Body Pulled From River May Be Brown University Student Sunil Tripathi
Sunil Tripathi has been missing since March.
April 24, 2013— -- The Rhode Island medical examiner's office is trying to determine if a body pulled from a river is missing Brown University student Sunil Tripathi, who was erroneously linked on social media to the Boston bombings last week.
An autopsy is being conducted on the body, however it was unlikely a positive identification will be made today, according to Dara Chadwick, spokeswoman for the medical examiner's office.
The body appeared to be a male in his twenties and had "been in the water for a while," said Commander Thomas Oates of the Providence Police Department.
Tripathi, a 22-year-old philosophy major from Radnor, Pa., was last seen on March 16 but ignited a social media firestorm last week after the FBI released a photograph of one of the Boston Marathon bombing suspects wearing a white baseball cap.

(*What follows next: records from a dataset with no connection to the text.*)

(** Y gravity: [this.vy += g * this.flipY * dt]. *)
Definition applyGravity (dt g : float) (this : Player) : Player :=
  set_vy (vy this + g * flipY this * dt) this.

(** Integrate Y: [this.y += this.vy * dt]. *)
Definition integrateY (dt : float) (this : Player) : Player :=
  set_y (y this + vy this * dt) this.

(** The rising edge of the input: [inputNow && !this.lastInput]. *)
Definition justPressed (w : World) : bool :=
  inputNow (game w) && negb (lastInput (player w)).

(** [fixedPhysics] up to the [switch]: input sampled, X moved, gravity
    applied, for the entry [modeData] that [MODES[this.mode]] gave. *)
Definition beforeSwitch (dt : float) (modeData : ModeEntry) (w : World)
    : World :=
  let frameDt := 60 * dt in
  let g := gravity modeData (player w) in
  let holding := inputNow (game w) in
  let this := sampleInput frameDt holding (player w) in
  let this := moveX dt modeData (speedMult (game w)) this in
  let this := applyGravity dt g this in
  set_player this w.

(** [fixedPhysics] up to the end of the [switch]. The constants
    [miniFactorJ], [justPressed] and [holding] are those computed on entry. *)
Definition afterSwitch (dt : float) (modeData : ModeEntry) (w : World)
    : World :=
  modeSwitch dt modeData (miniFactorJ modeData (player w)) (justPressed w)
    (inputNow (game w)) (beforeSwitch dt modeData w).

(** [fixedPhysics] up to and including [this.y += this.vy * dt]. *)
Definition integrate (dt : float) (modeData : ModeEntry) (w : World) : World :=
  let w := afterSwitch dt modeData w in
  set_player (integrateY dt (player w)) w.

(** The post-collision step: the rotation of the cube is reduced by [% 360]. *)
Definition postCollision (this : Player) : Player :=
  if String.eqb (mode this) "cube"
  then set_rotation (JS.rem (rotation this) 360) this
  else this.

(** The trail update: [shift()] drops the element at index 0 (nothing when the
    array is empty), [push] appends at the end. *)
Definition trailUpdate (this : Player) : Player :=
  set_trail (tail (trail this)
             ++ [Sample.mk (x this) (y this) (rotation this)]) this.

(** [fixedPhysics(dt)]. When [MODES[this.mode]] is [undefined], reading
    [mode.miniGravity] (or, for a player that is not mini, [mode.gravity])
    throws a [TypeError] before anything is assigned. *)
Definition fixedPhysics (dt : float) (w : World) : completion World :=
  match MODES_get (mode (player w)) with
  | None => Throw "TypeError"
  | Some modeData =>
      let w := integrate dt modeData w in
      let w := updateCollisions dt w in
      let this := postCollision (player w) in
      let this := trailUpdate this in
      Normal (set_player this w)
  end.

(** The session loop: before each tick the host updates [game.keys] and
    [game.speedMult]; a tick that throws ends the run. *)
Record Frame := mkFrame { frame_keys : gset string; frame_speedMult : float }.

Definition set_frame (f : Frame) (w : World) : World :=
  mkWorld (player w)
    (mkGame (frame_keys f) (frame_speedMult f) (quadTree (game w))
       (particles (game w))).

Fixpoint run (dt : float) (frames : list Frame) (w : World)
    : completion World :=
  match frames with
  | [] => Normal w
  | f :: rest =>
      match fixedPhysics dt (set_frame f w) with
      | Normal w' => run dt rest w'
      | Throw e => Throw e
      end
  end.

End Update.

(** ** A concrete host

    A host on which closed examples can run: an overlap test for [collides],
    an [interact] that does what the body in the source does (nothing: it
    holds comments only), and stand-ins for the engine's [Math.sin] and
    [Math.atan2]. The theorems on the player update are stated for every
    host; no statement depends on the values of the two stand-ins. *)
Module Standard.
Local Open Scope float_scope.

(** Modelled from the spec: the body of [collides], which the source does
    not give ([collides(a, b) { /* AABB standard */ }]: as written the
    method returns [undefined], and no box ever collides). The spec has the
    passes "test AABB overlap" of two axis-aligned boxes, the core doing
    "its own exact overlap test": two boxes overlap when, on each axis, each
    of them begins before the other one ends. *)
Definition aabb (a : Rect.t) (b : Obj.t) : bool :=
  (Rect.x a <? Obj.x b + Obj.w b) && (Obj.x b <? Rect.x a + Rect.w a)
  && (Rect.y a <? Obj.y b + Obj.h b) && (Obj.y b <? Rect.y a + Rect.h a).

Definition PI : float := JS.Math_PI.

(** A stand-in for the engine's [Math.sin]: a polynomial approximation,
    which can differ from an engine's result in the last digits.
    [sum_{k<n} (-1)^k t^(2k+1) / ((2k+1)!)], by Horner's rule on [t^2]. *)
Fixpoint sin_series (n : nat) (k : float) (t2 : float) : float :=
  match n with
  | O => 1
  | S n' => 1 - t2 / ((2 * k) * (2 * k + 1)) * sin_series n' (k + 1) t2
  end.

Definition sin (a : float) : float :=
  let r := JS.rem a (2 * PI) in
  let r := if PI <? r then r - 2 * PI
           else if r <? - PI then r + 2 * PI else r in
  r * sin_series 12 1 (r * r).

(** [sum_{k<n} (-1)^k t^(2k+1) / (2k+1)], for a small [t]. *)
Fixpoint atan_series (n : nat) (k : float) (t2 : float) : float :=
  match n with
  | O => 1 / (2 * k + 1)
  | S n' => 1 / (2 * k + 1) - t2 * atan_series n' (k + 1) t2
  end.

Definition halve_angle (t : float) : float := t / (1 + sqrt (1 + t * t)).

Definition atan_unit (t : float) : float :=
  let u := halve_angle (halve_angle t) in
  4 * (u * atan_series 12 0 (u * u)).

Definition atan (t : float) : float :=
  if 1 <? abs t
  then (if 0 <? t then PI / 2 else - (PI / 2)) - atan_unit (1 / t)
  else atan_unit t.

(** The sign of a number that is not NaN: [-0] counts as negative. *)
Definition negative (a : float) : bool := (a <? 0) || JS.is_neg_zero a.

Definition signed_by (b q : float) : float := if negative b then - q else q.

(** A stand-in for the engine's [Math.atan2(b, a)]: the quadrants, the
    zeros and the infinities as ECMAScript fixes them, and an approximation
    of the arc tangent elsewhere. *)
Definition atan2 (b a : float) : float :=
  if is_nan a || is_nan b then nan
  else if is_infinity b then
    signed_by b (if is_infinity a
                 then (if negative a then 3 * PI / 4 else PI / 4)
                 else PI / 2)
  else if is_infinity a then signed_by b (if negative a then PI else 0)
  else if a =? 0 then
    if b =? 0 then signed_by b (if negative a then PI else 0)
    else signed_by b (PI / 2)
  else if 0 <? a then atan (b / a)
  else if negative b then atan (b / a) - PI else atan (b / a) + PI.

#[export] Instance host : Host := {|
  collides := aabb;
  interact := fun w _ => w;
  Math_sin := sin;
  Math_atan2 := atan2
|}.

End Standard.

(** ** The first [Player] class: [update]

    [update(dt)] is the per-frame update of the first [Player] class of the
    source. It reads the same [MODES] table, under property names of its own
    ([baseSpeed], [thrust], [fallThrust], [vyLimit], [thrustUp], [thrustDown],
    [rotSpeedGround], [rotSpeedAir]), and keeps its state in the fields
    [flip], [onGround] and [rot]. *)

Module Legacy.
Local Open Scope float_scope.

(** A sample of the trail: [{x, y, alpha}]. *)
Module Sample.
Record t := mk { x : float; y : float; alpha : float }.
End Sample.

(** A particle request: [game.addParticle(x, y, kind)]. *)
Module Particle.
Record t := mk { x : float; y : float; kind : string }.
End Particle.

(** The fields of [this] that [update] uses. *)
Record Player := mkPlayer {
  x : float;
  y : float;
  vx : float;
  vy : float;
  rot : float;
  mode : string;
  mini : bool;
  mirror : bool;
  flip : float;
  onGround : bool;
  lastInput : bool;
  trail : list Sample.t
}.

(** The fields of the global [game] that [update] uses. The spatial index is
    optional ([game.quadTree ? ... : game.level.objects]). *)
Record Game := mkGame {
  keys : gset string;
  speedMult : float;
  quadTree : option (Rect.t -> list Obj.t);
  level_objects : list Obj.t;
  particles : list Particle.t
}.

Record World := mkWorld { player : Player; game : Game }.

Definition set_x (v : float) (p : Player) : Player :=
  mkPlayer v (y p) (vx p) (vy p) (rot p) (mode p) (mini p) (mirror p)
    (flip p) (onGround p) (lastInput p) (trail p).
Definition set_y (v : float) (p : Player) : Player :=
  mkPlayer (x p) v (vx p) (vy p) (rot p) (mode p) (mini p) (mirror p)
    (flip p) (onGround p) (lastInput p) (trail p).
Definition set_vx (v : float) (p : Player) : Player :=
  mkPlayer (x p) (y p) v (vy p) (rot p) (mode p) (mini p) (mirror p)
    (flip p) (onGround p) (lastInput p) (trail p).
Definition set_vy (v : float) (p : Player) : Player :=
  mkPlayer (x p) (y p) (vx p) v (rot p) (mode p) (mini p) (mirror p)
    (flip p) (onGround p) (lastInput p) (trail p).
Definition set_rot (v : float) (p : Player) : Player :=
  mkPlayer (x p) (y p) (vx p) (vy p) v (mode p) (mini p) (mirror p)
    (flip p) (onGround p) (lastInput p) (trail p).
Definition set_flip (v : float) (p : Player) : Player :=
  mkPlayer (x p) (y p) (vx p) (vy p) (rot p) (mode p) (mini p) (mirror p)
    v (onGround p) (lastInput p) (trail p).
Definition set_onGround (v : bool) (p : Player) : Player :=
  mkPlayer (x p) (y p) (vx p) (vy p) (rot p) (mode p) (mini p) (mirror p)
    (flip p) v (lastInput p) (trail p).
Definition set_lastInput (v : bool) (p : Player) : Player :=
  mkPlayer (x p) (y p) (vx p) (vy p) (rot p) (mode p) (mini p) (mirror p)
    (flip p) (onGround p) v (trail p).
Definition set_trail (v : list Sample.t) (p : Player) : Player :=
  mkPlayer (x p) (y p) (vx p) (vy p) (rot p) (mode p) (mini p) (mirror p)
    (flip p) (onGround p) (lastInput p) v.

Definition set_player (p : Player) (w : World) : World := mkWorld p (game w).

(** [game.addParticle(x, y, kind)]: the request is recorded. *)
Definition addParticle (px py : float) (kind : string) (g : Game) : Game :=
  mkGame (keys g) (speedMult g) (quadTree g) (level_objects g)
    (particles g ++ [Particle.mk px py kind]).

(** How a call of [update] ends: normally, or by throwing an error, in the
    state that the assignments made before the throw have left. *)
Inductive outcome : Type :=
  | Done (w : World)
  | Threw (name : string) (w : World).

(** What the source does not define: [getBBox], [collide] and [handleObject]
    are methods of the part of the class that is elided ([// ...]),
    [game.die] belongs to the game, and [Math.atan2] is the engine's. *)
Class Host := {
  getBBox : Player -> Rect.t;
  collide : Rect.t -> Obj.t -> bool;
  handleObject : World -> Obj.t -> World;
  die : World -> World;
  Math_atan2 : float -> float -> float
}.

(** A host with another [game.die], everything else being the same. *)
Definition with_die (d : World -> World) (H : Host) : Host := {|
  getBBox := getBBox;
  collide := collide;
  handleObject := handleObject;
  die := d;
  Math_atan2 := Math_atan2
|}.

Section Update.
Context `{Host}.

(** [game.keys.has('Space') || game.keys.has('ArrowUp')] *)
Definition input (g : Game) : bool :=
  bool_decide ("Space" ∈ keys g) || bool_decide ("ArrowUp" ∈ keys g).

(** [input && !this.lastInput] *)
Definition pressEdge (w : World) : bool :=
  input (game w) && negb (lastInput (player w)).

(** [this.lastInput = input] *)
Definition sampleInput (w : World) : World :=
  set_player (set_lastInput (input (game w)) (player w)) w.

(** X velocity, then Y gravity. *)
Definition beforeSwitch (dt : float) (modeData : ModeEntry) (w : World)
    : World :=
  let this := player w in
  let this :=
    set_vx (prop modeData "baseSpeed" * speedMult (game w)
            * (if mirror this then -1 else 1)) this in
  let this :=
    set_vy (vy this
            + prop modeData "gravity" * flip this * dt
              * (if mini this then 1.0 else 1.0)) this in
  set_player this w.

(** The [switch (this.mode)] of [update]. *)
Definition modeSwitch (dt : float) (modeData : ModeEntry)
    (pressEdge isHolding : bool) (w : World) : World :=
  let this := player w in
  let m := mode this in
  if String.eqb m "cube" then
    if pressEdge && onGround this
    then mkWorld
           (set_vy (prop modeData "jump" * flip this
                    * (if mini this then 0.798 else 1.0)) this)
           (addParticle (x this) (y this) "jump" (game w))
    else w
  else if String.eqb m "ship" then
    let this :=
      if isHolding then set_vy (vy this - prop modeData "thrust" * dt) this
      else set_vy (vy this + prop modeData "fallThrust" * dt) this in
    set_player
      (set_rot (Math_atan2 (- vy this) (vx this) * (180 / JS.Math_PI) * 0.1)
         this) w
  else if String.eqb m "ball" then
    if pressEdge then set_player (set_flip (flip this * -1) this) w else w
  else if String.eqb m "ufo" then
    let this :=
      if pressEdge
      then set_vy (prop modeData "jump" * flip this
                   * (if mini this then 1.0 else 1.0)) this
      else this in
    set_player
      (set_vy (JS.Math_max (- prop modeData "vyLimit")
                 (JS.Math_min (prop modeData "vyLimit") (vy this))) this) w
  else if String.eqb m "wave" then
    set_player
      (set_vy (if isHolding then prop modeData "thrustUp" * flip this * dt
               else prop modeData "thrustDown" * flip this * dt) this) w
  else if String.eqb m "robot" then
    if isHolding && onGround this
    then set_player
           (set_vy (prop modeData "jump" * flip this
                    * JS.Math_min (JS.ToNumber_bool isHolding * 0.1) 1.0
                    * (if mini this then 0.8 else 1.0)) this) w
    else w
  else if String.eqb m "spider" then
    if pressEdge then
      let this := set_flip (flip this * -1) this in
      set_player (set_vy (prop modeData "jump" * flip this) this) w
    else w
  else if String.eqb m "swing" then
    if isHolding
    then set_player (set_vy (vy this - prop modeData "thrust" * dt) this) w
    else set_player
           (set_vy (vy this
                    + JS.logical_or (prop modeData "fallThrust" * dt) (10 * dt))
              this) w
  else w.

Amateur sleuths reported a resemblance between the man in the photo and Tripathi, sparking widespread speculation that the missing Ivy League student was the bomber. The speculation became so rampant it propelled Tripathi's name onto the Twitter top trends list.
Tripathi's family wrote on Facebook the attention had been "painful" and they "have known unequivocally all along that neither individual suspected as responsible for the Boston Marathon bombings was Sunil."
On Monday, Reddit general manager Erik Martin apologized for the "dangerous speculation" that "spiraled into very negative consequences for innocent parties."
"The Reddit staff and the millions of people on Reddit around the world deeply regret that this happened," Martin wrote in a blog post on Monday.
"We all need to look at what happened and make sure that in the future we do everything we can to help and not hinder crisis situations," he said.
The FBI became involved in the search for Tripathi last month, expanding the search across the Northeast after authorities found no signs of him in the Providence, R.I., area.
Sangeeta Tripathi, Sunil's sister, told ABCNews.com at the time it was "completely atypical" for her brother to disappear without contacting anyone. His cell phone and wallet were also left at his home, she said.
"He's just a really quiet, smart kid," she said.